▸ Your instructions:
Only the lines from the one containing "let '(ip, r1) := span (isDigit 10) l in" through the one containing "negate (unsignedDecimal r)" should be printed, exactly as they appear below, with both ends included.

▸ Supplied records:
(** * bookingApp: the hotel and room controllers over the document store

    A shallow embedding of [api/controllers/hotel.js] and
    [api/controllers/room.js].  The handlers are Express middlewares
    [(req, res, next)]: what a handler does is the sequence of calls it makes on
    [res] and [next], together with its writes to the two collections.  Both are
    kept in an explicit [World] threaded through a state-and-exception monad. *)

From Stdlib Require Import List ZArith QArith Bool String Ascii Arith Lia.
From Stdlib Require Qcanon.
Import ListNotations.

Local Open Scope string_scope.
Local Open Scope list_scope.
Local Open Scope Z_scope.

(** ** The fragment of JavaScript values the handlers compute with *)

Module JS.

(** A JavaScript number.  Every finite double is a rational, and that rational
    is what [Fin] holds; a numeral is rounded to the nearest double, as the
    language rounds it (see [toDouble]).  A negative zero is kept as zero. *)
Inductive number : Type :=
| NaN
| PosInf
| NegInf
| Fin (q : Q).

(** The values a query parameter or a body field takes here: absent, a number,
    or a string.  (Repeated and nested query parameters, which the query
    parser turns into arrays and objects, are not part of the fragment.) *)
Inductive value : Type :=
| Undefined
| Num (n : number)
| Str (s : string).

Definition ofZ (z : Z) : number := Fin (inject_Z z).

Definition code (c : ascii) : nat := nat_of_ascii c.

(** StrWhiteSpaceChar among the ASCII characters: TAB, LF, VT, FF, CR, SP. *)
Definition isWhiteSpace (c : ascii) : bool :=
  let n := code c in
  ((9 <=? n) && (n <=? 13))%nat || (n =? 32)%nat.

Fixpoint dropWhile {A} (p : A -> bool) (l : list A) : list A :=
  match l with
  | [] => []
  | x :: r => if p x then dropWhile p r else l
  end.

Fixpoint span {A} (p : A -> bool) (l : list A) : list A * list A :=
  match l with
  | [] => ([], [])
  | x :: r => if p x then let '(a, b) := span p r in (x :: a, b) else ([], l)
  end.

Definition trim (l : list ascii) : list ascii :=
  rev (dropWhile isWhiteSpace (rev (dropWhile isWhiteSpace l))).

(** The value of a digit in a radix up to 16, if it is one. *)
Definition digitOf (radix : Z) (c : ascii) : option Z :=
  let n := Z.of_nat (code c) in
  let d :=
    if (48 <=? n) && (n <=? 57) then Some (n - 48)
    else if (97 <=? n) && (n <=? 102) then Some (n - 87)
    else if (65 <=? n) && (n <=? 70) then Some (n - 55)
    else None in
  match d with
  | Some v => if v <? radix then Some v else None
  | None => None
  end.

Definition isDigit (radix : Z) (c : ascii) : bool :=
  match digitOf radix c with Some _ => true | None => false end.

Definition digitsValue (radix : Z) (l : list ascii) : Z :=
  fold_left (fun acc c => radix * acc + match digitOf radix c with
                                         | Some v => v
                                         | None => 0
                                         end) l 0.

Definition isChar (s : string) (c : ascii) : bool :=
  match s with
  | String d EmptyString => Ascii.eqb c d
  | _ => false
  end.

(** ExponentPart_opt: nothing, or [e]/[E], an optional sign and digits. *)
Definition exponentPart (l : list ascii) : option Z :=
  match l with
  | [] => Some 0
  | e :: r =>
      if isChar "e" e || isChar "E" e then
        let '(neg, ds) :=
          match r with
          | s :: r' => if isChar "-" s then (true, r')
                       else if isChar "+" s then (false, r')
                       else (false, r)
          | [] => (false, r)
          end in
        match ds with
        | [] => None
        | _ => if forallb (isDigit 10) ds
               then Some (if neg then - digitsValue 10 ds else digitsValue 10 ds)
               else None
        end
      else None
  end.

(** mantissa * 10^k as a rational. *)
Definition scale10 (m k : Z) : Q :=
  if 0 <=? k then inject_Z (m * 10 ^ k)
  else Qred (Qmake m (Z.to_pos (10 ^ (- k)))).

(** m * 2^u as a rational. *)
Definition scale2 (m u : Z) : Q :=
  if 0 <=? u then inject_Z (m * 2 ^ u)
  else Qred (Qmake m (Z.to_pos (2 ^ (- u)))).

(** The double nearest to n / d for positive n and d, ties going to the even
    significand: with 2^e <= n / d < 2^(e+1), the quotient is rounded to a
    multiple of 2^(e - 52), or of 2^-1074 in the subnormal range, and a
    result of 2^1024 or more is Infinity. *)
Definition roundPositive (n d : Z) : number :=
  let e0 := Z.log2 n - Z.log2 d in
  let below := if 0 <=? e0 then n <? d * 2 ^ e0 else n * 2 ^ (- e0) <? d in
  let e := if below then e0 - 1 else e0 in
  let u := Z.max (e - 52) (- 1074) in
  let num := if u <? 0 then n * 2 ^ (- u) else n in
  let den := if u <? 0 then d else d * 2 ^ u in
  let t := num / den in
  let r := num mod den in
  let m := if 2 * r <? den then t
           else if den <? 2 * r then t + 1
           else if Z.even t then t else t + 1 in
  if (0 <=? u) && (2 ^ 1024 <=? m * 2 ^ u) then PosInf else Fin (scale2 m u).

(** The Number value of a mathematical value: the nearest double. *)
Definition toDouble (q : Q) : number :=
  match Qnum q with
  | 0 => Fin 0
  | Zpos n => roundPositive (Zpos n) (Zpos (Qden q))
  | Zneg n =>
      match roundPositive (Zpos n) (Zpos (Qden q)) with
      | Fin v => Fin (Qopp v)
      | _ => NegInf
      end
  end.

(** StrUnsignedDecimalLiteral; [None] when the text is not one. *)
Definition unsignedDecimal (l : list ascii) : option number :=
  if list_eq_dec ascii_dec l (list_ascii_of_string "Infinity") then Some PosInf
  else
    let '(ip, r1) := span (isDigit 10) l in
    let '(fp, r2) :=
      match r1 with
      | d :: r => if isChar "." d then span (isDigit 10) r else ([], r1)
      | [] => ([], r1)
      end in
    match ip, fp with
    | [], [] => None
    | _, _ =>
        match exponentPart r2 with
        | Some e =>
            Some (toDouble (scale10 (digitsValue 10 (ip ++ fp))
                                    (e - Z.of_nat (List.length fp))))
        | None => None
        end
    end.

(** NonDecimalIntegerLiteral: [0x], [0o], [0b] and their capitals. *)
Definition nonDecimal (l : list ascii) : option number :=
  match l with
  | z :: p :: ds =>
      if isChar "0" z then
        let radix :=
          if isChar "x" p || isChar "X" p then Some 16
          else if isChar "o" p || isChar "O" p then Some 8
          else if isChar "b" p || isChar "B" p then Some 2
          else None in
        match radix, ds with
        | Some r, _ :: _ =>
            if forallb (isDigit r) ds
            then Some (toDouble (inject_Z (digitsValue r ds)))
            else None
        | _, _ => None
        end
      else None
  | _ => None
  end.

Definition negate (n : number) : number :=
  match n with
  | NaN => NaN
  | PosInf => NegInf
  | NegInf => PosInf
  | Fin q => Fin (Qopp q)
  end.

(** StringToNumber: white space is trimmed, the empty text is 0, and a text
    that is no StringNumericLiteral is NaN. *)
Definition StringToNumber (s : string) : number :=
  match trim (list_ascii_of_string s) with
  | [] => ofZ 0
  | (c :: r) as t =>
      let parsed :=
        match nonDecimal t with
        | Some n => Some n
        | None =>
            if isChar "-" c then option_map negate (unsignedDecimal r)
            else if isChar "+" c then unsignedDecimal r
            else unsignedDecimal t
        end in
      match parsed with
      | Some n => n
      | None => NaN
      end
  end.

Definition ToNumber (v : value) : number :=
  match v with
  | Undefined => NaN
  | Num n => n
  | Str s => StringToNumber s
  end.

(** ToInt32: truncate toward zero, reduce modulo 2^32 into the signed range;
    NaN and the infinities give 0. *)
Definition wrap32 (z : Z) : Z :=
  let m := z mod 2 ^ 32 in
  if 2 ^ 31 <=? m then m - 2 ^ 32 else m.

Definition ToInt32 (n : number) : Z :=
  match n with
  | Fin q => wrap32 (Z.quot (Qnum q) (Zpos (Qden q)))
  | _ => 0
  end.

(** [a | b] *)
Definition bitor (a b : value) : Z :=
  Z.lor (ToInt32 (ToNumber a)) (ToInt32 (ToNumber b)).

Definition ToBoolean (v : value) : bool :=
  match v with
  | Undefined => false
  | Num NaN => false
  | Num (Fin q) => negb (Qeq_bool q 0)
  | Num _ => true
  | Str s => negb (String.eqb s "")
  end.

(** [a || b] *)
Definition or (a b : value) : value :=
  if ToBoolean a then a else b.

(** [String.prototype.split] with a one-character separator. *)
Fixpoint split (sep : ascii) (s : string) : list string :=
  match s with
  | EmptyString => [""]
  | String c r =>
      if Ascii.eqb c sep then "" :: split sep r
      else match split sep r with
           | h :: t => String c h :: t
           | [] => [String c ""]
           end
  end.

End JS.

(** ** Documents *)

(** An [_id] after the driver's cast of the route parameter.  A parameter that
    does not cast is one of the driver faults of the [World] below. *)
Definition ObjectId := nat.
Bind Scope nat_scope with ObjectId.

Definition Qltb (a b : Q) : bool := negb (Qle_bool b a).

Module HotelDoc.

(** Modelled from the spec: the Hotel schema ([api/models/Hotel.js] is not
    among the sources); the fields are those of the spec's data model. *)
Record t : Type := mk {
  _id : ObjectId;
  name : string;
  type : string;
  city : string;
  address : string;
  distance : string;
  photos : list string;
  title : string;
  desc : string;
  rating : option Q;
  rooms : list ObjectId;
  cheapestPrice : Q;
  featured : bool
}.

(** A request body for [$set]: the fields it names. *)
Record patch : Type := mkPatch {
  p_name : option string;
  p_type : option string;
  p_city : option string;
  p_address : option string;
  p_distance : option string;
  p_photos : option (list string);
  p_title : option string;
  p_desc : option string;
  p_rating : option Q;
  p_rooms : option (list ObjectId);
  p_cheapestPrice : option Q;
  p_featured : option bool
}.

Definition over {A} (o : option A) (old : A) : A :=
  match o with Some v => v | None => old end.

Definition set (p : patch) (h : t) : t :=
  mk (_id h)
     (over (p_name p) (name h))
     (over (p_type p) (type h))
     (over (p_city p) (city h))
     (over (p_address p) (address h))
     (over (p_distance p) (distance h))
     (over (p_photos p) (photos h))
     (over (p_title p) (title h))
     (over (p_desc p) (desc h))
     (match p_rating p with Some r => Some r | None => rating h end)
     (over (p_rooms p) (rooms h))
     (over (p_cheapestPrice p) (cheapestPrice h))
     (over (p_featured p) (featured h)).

▸ Expected answer:
    let '(ip, r1) := span (isDigit 10) l in
    let '(fp, r2) :=
      match r1 with
      | d :: r => if isChar "." d then span (isDigit 10) r else ([], r1)
      | [] => ([], r1)
      end in
    match ip, fp with
    | [], [] => None
    | _, _ =>
        match exponentPart r2 with
        | Some e =>
            Some (toDouble (scale10 (digitsValue 10 (ip ++ fp))
                                    (e - Z.of_nat (List.length fp))))
        | None => None
        end
    end.

(** NonDecimalIntegerLiteral: [0x], [0o], [0b] and their capitals. *)
Definition nonDecimal (l : list ascii) : option number :=
  match l with
  | z :: p :: ds =>
      if isChar "0" z then
        let radix :=
          if isChar "x" p || isChar "X" p then Some 16
          else if isChar "o" p || isChar "O" p then Some 8
          else if isChar "b" p || isChar "B" p then Some 2
          else None in
        match radix, ds with
        | Some r, _ :: _ =>
            if forallb (isDigit r) ds
            then Some (toDouble (inject_Z (digitsValue r ds)))
            else None
        | _, _ => None
        end
      else None
  | _ => None
  end.

Definition negate (n : number) : number :=
  match n with
  | NaN => NaN
  | PosInf => NegInf
  | NegInf => PosInf
  | Fin q => Fin (Qopp q)
  end.

(** StringToNumber: white space is trimmed, the empty text is 0, and a text
    that is no StringNumericLiteral is NaN. *)
Definition StringToNumber (s : string) : number :=
  match trim (list_ascii_of_string s) with
  | [] => ofZ 0
  | (c :: r) as t =>
      let parsed :=
        match nonDecimal t with
        | Some n => Some n
        | None =>
            if isChar "-" c then option_map negate (unsignedDecimal r)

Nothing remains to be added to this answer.